Old Testament · Prophetic dialogue and psalm — complaints to God, God's replies, and a closing prayer set to music
Habakkuk
Habakkuk is unusual among the prophets: instead of speaking for God to the people, he speaks for the people to God.
- Author
- Habakkuk the prophet; nothing else is known of him, though the musical notes in chapter 3 suggest a temple connection
- Written
- c. 609–598 BC, as Babylon rose to power after crushing Assyria and Egypt — shortly before the first deportation of Judah in 597 BC
- Genre
- Prophetic dialogue and psalm — complaints to God, God's replies, and a closing prayer set to music
- Chapters
- 3
- Audience
- Judah, watching violence flourish at home and a ruthless empire approach from abroad
- Setting
- Judah (modern southern Israel/Palestine) facing the Chaldeans of Babylon (modern central Iraq)
Why it was written
Habakkuk is unusual among the prophets: instead of speaking for God to the people, he speaks for the people to God. He asks the questions faithful people still ask — why do you tolerate injustice, and how can you use someone worse than us to punish us? God's first answer (Babylon is coming) only deepens the problem, and God's second answer gives the book its heart: the arrogant will fall in due time, but the righteous will live by faith.

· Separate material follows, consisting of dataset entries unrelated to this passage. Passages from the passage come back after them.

Lemma shaped_topics ch ch' : Forall2 shaped ch ch' → sh_topic <$> ch' = sh_topic <$> ch.
Proof. induction 1 as [|x y l k Hxy _ IH]; [done|]. cbn. by rewrite IH, (shaped_topic _ _ Hxy). Qed.

Lemma shaped_leaves h h' : shaped h h' → tree_leaves h' = tree_leaves h.
Proof.
  revert h'. induction h as [t l r ch IH] using subhier_ind'. intros h' H. inversion H; subst.
  cbn [tree_leaves]. do 2 f_equal.
  match goal with A : Forall2 _ _ _ |- _ => rename A into H1 end. clear -IH H1.
  induction H1 as [|x y l k Hxy H1 IHl]; [done|]. apply Forall_cons in IH as [IHx IH]. cbn.
  f_equal; auto.
Qed.

Lemma shaped_child x ch ch' :
  Forall2 shaped ch ch' →
  match child x ch, child x ch' with
  | Some b, Some b' => shaped b b'
  | None, None => True
  | _, _ => False
  end.
Proof.
  induction 1 as [|b b' l k Hb _ IH]; [done|]. rewrite !child_cons, (shaped_topic _ _ Hb).
  by destruct (decide _).
Qed.

Lemma shaped_subs_of p h h' : shaped h h' → subs_of p h' = subs_of p h.
Proof.
  revert h h'. induction p as [|x p IH]; intros h h' H.
  - by inversion H.
  - rewrite !subs_of_cons. inversion H as [? ? ? ? ? ? Hch]; subst. cbn [sh_children].
    pose proof (shaped_child x _ _ Hch) as Hc.
    destruct (child x ch), (child x ch'); try done. cbn. auto.
Qed.

Lemma shaped_tree_ok ch ch' : Forall2 shaped ch ch' → tree_ok ch → tree_ok ch'.
Proof.
  intros H. assert (Hg : ∀ h h', shaped h h' → node_ok h → node_ok h').
  { clear. intros h. induction h as [t l r ch IH] using subhier_ind'. intros h' H [Hh Hok].
    inversion H as [? ? ? ? ? ? Hch]; subst. cbn [sh_topic sh_children] in *. split; cbn.
    - intros Ht. rewrite (Hh Ht) in Hch. by inversion Hch.
    - rewrite tree_ok_unfold in Hok |- *. destruct Hok as [Hn Hok]. rewrite (shaped_topics _ _ Hch).
      split; [done|]. clear -Hch Hok IH. induction Hch; [done|].
      apply Forall_cons in IH as [? ?], Hok as [? ?]. constructor; auto. }
  rewrite !tree_ok_unfold. intros [Hn Hok]. rewrite (shaped_topics _ _ H). split; [done|].
  clear -H Hok Hg. induction H; [done|]. apply Forall_cons in Hok as [? ?]. constructor; eauto.
Qed.

(** ** The search keeps the broker consistent *)

Lemma concat_refs_subseteq (f : subhier → list ptr) b bs : b ∈ bs → f b ⊆ concat (f <$> bs).
Proof. intros Hb s Hs. apply elem_of_concat_fmap. eauto. Qed.

Section search.
Context (E : env) (acl_check : mosquitto → bytes → Z → Z).
Context (source : option bytes) (topic : bytes) (q : Z) (r : bool) (stored : ptr).
Context (Hq : 0 ≤ q ≤ 2).

Context (new : option ptr).

(** The effect on the tree alone. *)
Definition tag (h : subhier) (sr : bool) : M unit subhier :=
  ret (if r && sr then set_sh_retained new h else h).

Abbreviation process := (_subs_process E acl_check source topic q r stored).

(** What the search of a part of the tree starts from, and what it ends with;
    [tr] and [tr'] are the references of that part. *)
Definition search_pre (tr refs : list ptr) (leaves : list subleaf) (d : db) : Prop :=
  core_ok (tr ++ refs) d ∧ stored ∈ refs ∧ sendable (dmsg d) stored ∧ leaves_ok d leaves ∧
  replacement (dmsg d) stored = new.
Definition search_post (tr tr' refs : list ptr) (d d' : db) : Prop :=
  core_ok (tr' ++ refs) d' ∧ frame refs d d' ∧ carried stored tr tr' d d'.

Lemma search_post_refl tr refs d : core_ok (tr ++ refs) d → search_post tr tr refs d d.
Proof. intros H. split_and!; [done|done|apply carried_refl]. Qed.

Lemma search_next tr tr' refs leaves leaves' d d' :
  search_pre tr refs leaves d → search_post tr tr' refs d d' → leaves' ⊆ leaves →
  search_pre tr' refs leaves' d'.
Proof.
  intros (? & ? & ? & Hl & ?) (? & Hf & ?) Hs. split_and!; [done|done|by eapply frame_sendable| |].
  - eapply leaves_ok_frame; [done|]. by eapply Forall_subseteq.
  - by rewrite (replacement_frame _ _ _ _ Hf).
Qed.

Lemma search_post_trans tr1 tr2 tr3 refs d1 d2 d3 :
  stored ∈ refs → search_post tr1 tr2 refs d1 d2 → search_post tr2 tr3 refs d2 d3 → search_post tr1 tr3 refs d1 d3.
Proof. intros Hin (? & ? & ?) (? & ? & ?). split_and!; [done|by etrans|by eapply carried_trans]. Qed.

(** A branch, and then the others. *)
Lemma search_post_cons tr1 tr1' tr2 tr2' refs d d1 d2 :
  stored ∈ refs →
  search_post tr1 tr1' (tr2 ++ refs) d d1 → search_post tr2 tr2' (tr1' ++ refs) d1 d2 →
  search_post (tr1 ++ tr2) (tr1' ++ tr2') refs d d2.
Proof.
  intros Hin (Hok1 & Hf1 & Hr1) (Hok2 & Hf2 & Hr2). split_and!.
  - rewrite (assoc_L (++)) in Hok2. by rewrite (comm (++) tr1').
  - etrans; (eapply frame_subseteq; [|done]; set_solver).
  - apply carried_app.
    + eapply carried_frame; [done..|set_solver].
    + eapply carried_after; [exact Hf1|set_solver|set_solver|done].
Qed.

Lemma search_pre_cons tr1 tr1' tr2 refs leaves d d1 :
  search_pre (tr1 ++ tr2) refs leaves d → search_post tr1 tr1' (tr2 ++ refs) d d1 →
  search_pre tr2 (tr1' ++ refs) leaves d1.
Proof.
  intros (Hok & Hin & Hs & Hl & Hn) (Hok1 & Hf1 & Hr1).
  split_and!; [|set_solver|eapply frame_sendable; [done|set_solver|done]|by eapply leaves_ok_frame|].
  2: { rewrite (replacement_frame _ _ _ _ Hf1); [done|set_solver]. }
  rewrite (assoc_L (++)). by rewrite (comm (++) tr2 tr1'), <-(assoc_L (++)).
Qed.

Lemma process_tree refs h sr d :
  search_pre (tree_refs h) refs (tree_leaves h) d →
  wp (process h sr) (λ h' d', search_post (tree_refs h) (tree_refs h') refs d d' ∧
    shaped h h' ∧ tag h sr tt = Some (h', tt)) d.
Proof.
  intros (Hok & Hin & Hs & Hl & Hn). destruct h as [t l ro ch]. cbn [tree_refs tree_leaves] in *.
  eapply wp_mono; [apply (subs_process_spec E acl_check (concat (tree_refs <$> ch) ++ refs))|]; try done.
  - by rewrite (assoc_L (++)).
  - set_solver.
  - cbn. unfold leaves_ok in Hl |- *. by apply Forall_app in Hl as [? _].
  - intros h' d' (Hok' & Hf & Hh & Hr). assert (Hh' : h' = Subhier t l (sh_retained h') ch).
    { rewrite Hh. by destruct (r && sr). }
    split; [|split; [|unfold tag; by rewrite Hh, Hn]]; rewrite Hh'; cbn [tree_refs].
    + split_and!; [by rewrite <-(assoc_L (++))|eapply frame_subseteq; [|done]; set_solver|].
      apply carried_app; [done|]. intros s Hs'. split; [set_solver|]. apply (fr_keeps _ _ _ Hf). set_solver.
    + constructor. apply Forall2_shaped_refl.
Qed.

Lemma map_branches_spec f f' refs bs d :
  Forall (λ b, ∀ refs d, search_pre (tree_refs b) refs (tree_leaves b) d →
    wp (f b) (λ b' d', search_post (tree_refs b) (tree_refs b') refs d d' ∧
      shaped b b' ∧ f' b tt = Some (b', tt)) d) bs →
  search_pre (concat (tree_refs <$> bs)) refs (concat (tree_leaves <$> bs)) d →
  wp (map_branches f bs) (λ bs' d',
    search_post (concat (tree_refs <$> bs)) (concat (tree_refs <$> bs')) refs d d' ∧
    Forall2 shaped bs bs' ∧ map_branches f' bs tt = Some (bs', tt)) d.
Proof.
  intros Hf. revert refs d. induction Hf as [|b bs Hb _ IH]; intros refs d Hpre; cbn [map_branches].
  { apply wp_ret. split; [|done]. apply search_post_refl, Hpre. }
  destruct Hpre as (Hok & Hin & Hs & Hl & Hn). cbn [fmap list_fmap concat] in *.
  unfold leaves_ok in Hl. apply Forall_app in Hl as [Hlb Hl].
  set (rest := concat (tree_refs <$> bs)) in *. apply wp_bind.
  eapply wp_mono; [apply (Hb (rest ++ refs))|].
  { split_and!; [by rewrite (assoc_L (++))|set_solver|done|done|done]. }
  intros b' d1 (Hpost & Hsh & Htag). apply wp_bind. eapply wp_mono; [apply (IH (tree_refs b' ++ refs))|].
  { by eapply search_pre_cons. }
  intros bs' d2 (Hpost2 & Hsh2 & Htag2). apply wp_ret.
  split; [by eapply search_post_cons|]. split; [by constructor|].
  unfold bind. by rewrite Htag, Htag2.
Qed.

Lemma search_spec ts sr h refs d :
  search_pre (tree_refs h) refs (tree_leaves h) d →
  wp (_sub_search process ts sr h) (λ h' d',
    search_post (tree_refs h) (tree_refs h') refs d d' ∧
    shaped h h' ∧ _sub_search tag ts sr h tt = Some (h', tt)) d.
Proof.
  revert ts sr refs d. induction h as [t l ro ch IH] using subhier_ind'. intros ts sr refs d Hpre.
  unfold wp. rewrite sub_search_unfold. cbn [sh_children]. apply wp_bind.
  eapply wp_mono; [apply (map_branches_spec _ (branch_search tag ts sr) (option_list ro ++ refs))|].
  - eapply Forall_impl; [exact IH|]. cbv beta. clear -Hq. intros b IHb refs d Hpre.
    assert (Hskip : wp (ret b) (λ b' d', search_post (tree_refs b) (tree_refs b') refs d d' ∧
      shaped b b' ∧ ret b tt = Some (b', tt)) d).
    { apply wp_ret. split; [apply search_post_refl, Hpre|]. split; [apply shaped_refl|done]. }
    unfold branch_search. destruct ts as [|tk ts].
    { destruct (_ && _); [by apply process_tree|done]. }
    destruct (_ || _); [|destruct (_ && _); [by apply process_tree|done]].
    cbv zeta. set (sr' := if is_plus b then false else sr).
    apply wp_bind. eapply wp_mono; [by apply (IHb ts sr')|]. intros b1 d1 (Hpost & Hsh & Htag).
    unfold bind at 1. rewrite Htag. destruct (bool_decide _); [|by apply wp_ret].
    eapply wp_mono; [apply (process_tree refs); by eapply search_next; [..|by rewrite (shaped_leaves _ _ Hsh)]|].
    intros b2 d2 (Hpost2 & Hsh2 & Htag2).
    split; [eapply search_post_trans; [apply Hpre|done..]|]. by split; [eapply shaped_trans|].
  - destruct Hpre as (Hok & Hin & Hs & Hl & Hn). cbn [tree_refs tree_leaves] in *.
    unfold leaves_ok in Hl. apply Forall_app in Hl as [_ Hl].
    split_and!; [|set_solver|done|done|done]. rewrite (assoc_L (++)). by rewrite (comm (++) _ (option_list ro)).
  - intros ch' d' ((Hok' & Hf & Hr) & Hsh & Htag). apply wp_ret. cbn [set_sh_children sh_topic sh_subs sh_retained tree_refs].
    rewrite sub_search_unfold. unfold bind. cbn [sh_children]. rewrite Htag.
    split; [|by split; [constructor|]]. split_and!.
    + rewrite (assoc_L (++)) in Hok'. by rewrite (comm (++) (option_list ro)).
    + eapply frame_subseteq; [|done]. set_solver.
    + apply carried_app; [|done]. intros s Hs. split; [set_solver|].
      apply (fr_keeps _ _ _ Hf). set_solver.
Qed.

(** The retained messages after the search. *)
Lemma put_at_cons x p n h i b :
  list_find (λ b, sh_topic b = x) (sh_children h) = Some (i, b) →
  put_at (x :: p) n h = set_sh_children (<[i := put_at p n b]> (sh_children h)) h.
Proof. intros Hf. cbn [put_at alter_at]. rewrite Hf. by destruct p. Qed.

The book was written to teach a community how to wait — trusting God's justice on God's timetable, and rejoicing even when the fig tree doesn't blossom.
Outline
Where it fits in the big story
Habakkuk 2:4 — "the righteous will live by his faith" — became one of the most consequential sentences in Scripture: Paul builds Romans (1:17) and Galatians (3:11) on it, and Hebrews (10:38) quotes it to a church tempted to shrink back. The book stands at the brink of the exile, wrestling with how God can use pagan empires inside his promise-keeping plan, and its vision that "the earth will be filled with the knowledge of the glory of Yahweh" (2:14) points ahead to the new creation.
How to read it
Read it as a journey, not a collection of sayings — the book moves from "How long?" to "yet I will rejoice," and the route matters as much as the destination. Notice that God never fully explains himself; he gives Habakkuk something better than an explanation: a vision worth waiting for and a character worth trusting. Chapter 3 is a psalm (complete with musical directions), so read it as worship — the prophet rehearsing God's past acts at the exodus until his fear turns into confidence. Honest complaint, brought to God rather than away from him, is part of faith.
Key verse · Habakkuk 2:4
“Behold, his soul is puffed up. It is not upright in him, but the righteous will live by his faith.”